Rumours of Duterte’s health woes re-emerged after the 73-year-old president, known for a busy schedule and long speeches, missed two official events on Wednesday, including a meeting with the cabinet.
In a televised speech on Thursday night, Duterte told top security officials he went to a private hospital for a procedure as his doctors wanted to get more tissue samples.
He did not elaborate but said in the same speech: “I will tell you if it’s cancer”.
“The result of the examination, whether or not it can be made public will depend on what they find out,” Duterte’s spokesman Harry Roque told a news briefing, citing a provision in the Philippine constitution on public disclosure of the president’s health conditions.
“The president is not inclined to hide anything about his health. I assure the public, the president will not hide anything. If it is serious, he will inform the nation.”
Roque said he was kept “in the dark” about the president’s trip to a hospital, which he said was for an endoscopy procedure.
“Endoscopy was recommended, from his own words, because they wanted to be sure that there was a growth and they wanted to know more about the growth”, Roque said. “That is the context of why he said ‘if it's cancer’,” he said.
When asked whether the president was dying, Roque said: “I don’t think so”.
The president is required under the country’s constitution to disclose any serious illness to the public, and will be replaced by the vice-president if he decides to step down.

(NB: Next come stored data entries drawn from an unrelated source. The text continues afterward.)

Lemma strictlyDiffers_same (v : Version) :
  v <> VNaN -> strictlyDiffers v v = false.
Proof.
  destruct v as [n | | s]; intros H; [| contradiction |]; cbn [strictlyDiffers].
  - rewrite Z.eqb_refl. reflexivity.
  - rewrite String.eqb_refl. reflexivity.
Qed.

(** The load of a year whose pack file is there starts no other load. *)
Lemma load_available_year (fuel : nat) (y : Z) :
  In (VNum y) (availableVersions (fileExists world)) ->
  within 1 (load (S fuel) (VNum y)).
Proof.
  intros Hin. apply load_ends.
  - intros Hurl. exfalso.
    destruct (available_cases _ _ Hin) as [(y' & filename & Hy & Hrel & _) | (s & Hs & _)];
      [|discriminate].
    injection Hy as <-.
    rewrite (mapVersionValueToKey_year lead y (releaseYear_range y Hrel)) in Hurl.
    exact (releaseYear_url y Hrel Hurl).
  - intros f Hf Hd. unfold closest in Hf.
    rewrite (closest_of_available_year numberOfLiteral _ y Hin) in Hf.
    injection Hf as <-. rewrite strictlyDiffers_same in Hd; discriminate.
Qed.
(** Bit [i] of a little-endian integer is bit [i mod 8] of byte [i / 8]. *)
Lemma testbit_le_combine bs i :
  bytes bs -> 0 <= i ->
  Z.testbit (le_combine bs) i = Z.testbit (nth (Z.to_nat (i / 8)) bs 0) (i mod 8).
Proof.
  intros Hbs; revert i; induction Hbs as [|b t Hb Ht IH]; intros i Hi.
  - cbn [le_combine]; rewrite Z.testbit_0_l.
    destruct (Z.to_nat (i / 8)); cbn; now rewrite Z.testbit_0_l.
  - cbn [le_combine].
    rewrite (Z.mul_comm 256); change 256 with (2 ^ 8).
    rewrite add_shiftl_lor by (auto; lia).
    rewrite Z.lor_spec, Z.shiftl_spec by lia.
    destruct (Z.lt_ge_cases i 8) as [Hlt|Hge].
    + rewrite (Z.testbit_neg_r _ (i - 8)), orb_false_r by lia.
      rewrite Z.div_small, Z.mod_small by lia. reflexivity.
    + rewrite (word_testbit_high 8 b) by (auto; lia). cbn [orb].
      rewrite IH by lia.
      replace (i - 8) with (i + (-1) * 8) by lia.
      rewrite Z.mod_add, Z.div_add by lia.
      replace (Z.to_nat (i / 8)) with (S (Z.to_nat (i / 8 + -1)))
        by (pose proof (Z.div_le_lower_bound i 8 1); lia).
      reflexivity.
Qed.

(** ** Bit operations on little-endian integers, byte by byte *)

(** Combines two byte sequences position by position; the shorter one is
    extended with zeros. *)
Fixpoint zipw (f : Z -> Z -> Z) (a b : list Z) : list Z :=
  match a, b with
  | [], _ => map (f 0) b
  | _, [] => map (fun x => f x 0) a
  | x :: a', y :: b' => f x y :: zipw f a' b'
  end.

Section Bytewise.
Context (f : Z -> Z -> Z) (fb : bool -> bool -> bool).
Context (Hf : forall x y i, 0 <= i -> Z.testbit (f x y) i = fb (Z.testbit x i) (Z.testbit y i)).
Context (Hf0 : f 0 0 = 0) (Hfw : forall x y, is_byte x -> is_byte y -> is_byte (f x y)).

Lemma nth_zipw a b i : nth i (zipw f a b) 0 = f (nth i a 0) (nth i b 0).
Proof.
  revert b i; induction a as [|x a IH]; intros [|y b] i; cbn [zipw].
  - destruct i; symmetry; exact Hf0.
  - replace (nth i [] 0) with 0 by (destruct i; reflexivity).
    transitivity (nth i (map (f 0) (y :: b)) (f 0 0)); [now rewrite Hf0 | apply map_nth].
  - replace (nth i [] 0) with 0 by (destruct i; reflexivity).
    transitivity (nth i (map (fun x => f x 0) (x :: a)) (f 0 0));
      [now rewrite Hf0 | exact (map_nth (fun x => f x 0) (x :: a) 0 i)].
  - destruct i; cbn; auto.
Qed.

Lemma bytes_zipw a b : bytes a -> bytes b -> bytes (zipw f a b).
Proof.
  intros Ha; revert b; induction Ha as [|x a Hx Ha IH]; intros b Hb; cbn [zipw].
  - apply Forall_map. eapply Forall_impl; [|exact Hb]; intros; apply Hfw; auto with word.
  - destruct Hb; [apply Forall_map | constructor; auto].
    constructor; [apply Hfw; auto with word|].
    eapply Forall_impl; [|exact Ha]; intros; apply Hfw; auto with word.
Qed.

Lemma le_combine_bitop a b :
  bytes a -> bytes b -> f (le_combine a) (le_combine b) = le_combine (zipw f a b).
Proof.
  intros Ha Hb. apply Z.bits_inj'; intros i Hi.
  pose proof (Z.mod_pos_bound i 8).
  rewrite Hf, !testbit_le_combine, nth_zipw, Hf by (auto using bytes_zipw; lia).
  reflexivity.
Qed.
End Bytewise.

Lemma le_combine_lor a b :
  bytes a -> bytes b -> le_combine a |: le_combine b = le_combine (zipw Z.lor a b).
Proof. apply le_combine_bitop with (fb := orb); intros; [apply Z.lor_spec|reflexivity|auto with word]. Qed.

Lemma le_combine_land a b :
  bytes a -> bytes b -> le_combine a &: le_combine b = le_combine (zipw Z.land a b).
Proof. apply le_combine_bitop with (fb := andb); intros; [apply Z.land_spec|reflexivity|auto with word]. Qed.

Lemma le_combine_lxor a b :
  bytes a -> bytes b -> le_combine a ^^ le_combine b = le_combine (zipw Z.lxor a b).
Proof. apply le_combine_bitop with (fb := xorb); intros; [apply Z.lxor_spec|reflexivity|auto with word]. Qed.

(** A shift by [8 * k] bits moves whole bytes. *)
Lemma le_combine_shiftl (k : nat) bs :
  Z.shiftl (le_combine bs) (8 * Z.of_nat k) = le_combine (repeat 0 k ++ bs).
Proof.
  rewrite le_combine_app, repeat_length, Z.shiftl_mul_pow2 by lia.
  replace (le_combine (repeat 0 k)) with 0; [ring|].
  induction k; cbn [repeat le_combine]; lia.
Qed.

Lemma le_combine_shiftr (k : nat) bs :
  bytes bs -> Z.shiftr (le_combine bs) (8 * Z.of_nat k) = le_combine (skipn k bs).
Proof.
  intros Hbs. apply Z.bits_inj'; intros i Hi.
  rewrite Z.shiftr_spec, !testbit_le_combine by (auto using Forall_drop; lia).
  replace (i + 8 * Z.of_nat k) with (i + Z.of_nat k * 8) by lia.
  rewrite Z.mod_add, Z.div_add, nth_skipn by lia.
  pose proof (Z.div_pos i 8). do 2 f_equal. lia.
Qed.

Vice-President Leni Robredo, leader of the opposition Liberal Party, is facing an electoral protest from former Senator Ferdinand “Bongbong” Marcos Jnr, the son of the former dictator.
Duterte, whose six-year term is expected to end in 2022, also said in his speech on Thursday night that he thinks Robredo is too “weak” to handle the presidency.
“I do not mean to offend the lady. She’s very good. She’s gentle, but she’s really weak. She’s not necessarily weak intellectually, because she’s a lawyer, but strategically weak,” he said
The frequent disappearances by Duterte have fuelled rumours he is in declining health and that the government is trying to keep that under wraps.
After a trip to Israel and Jordan last month, Duterte said his skin was burned by his long exposure to desert sun when the public noticed discolouration in his face.
Before addressing Congress in late July, Duterte also made a routine check at a hospital and his aides were quick to say there was nothing wrong with his health.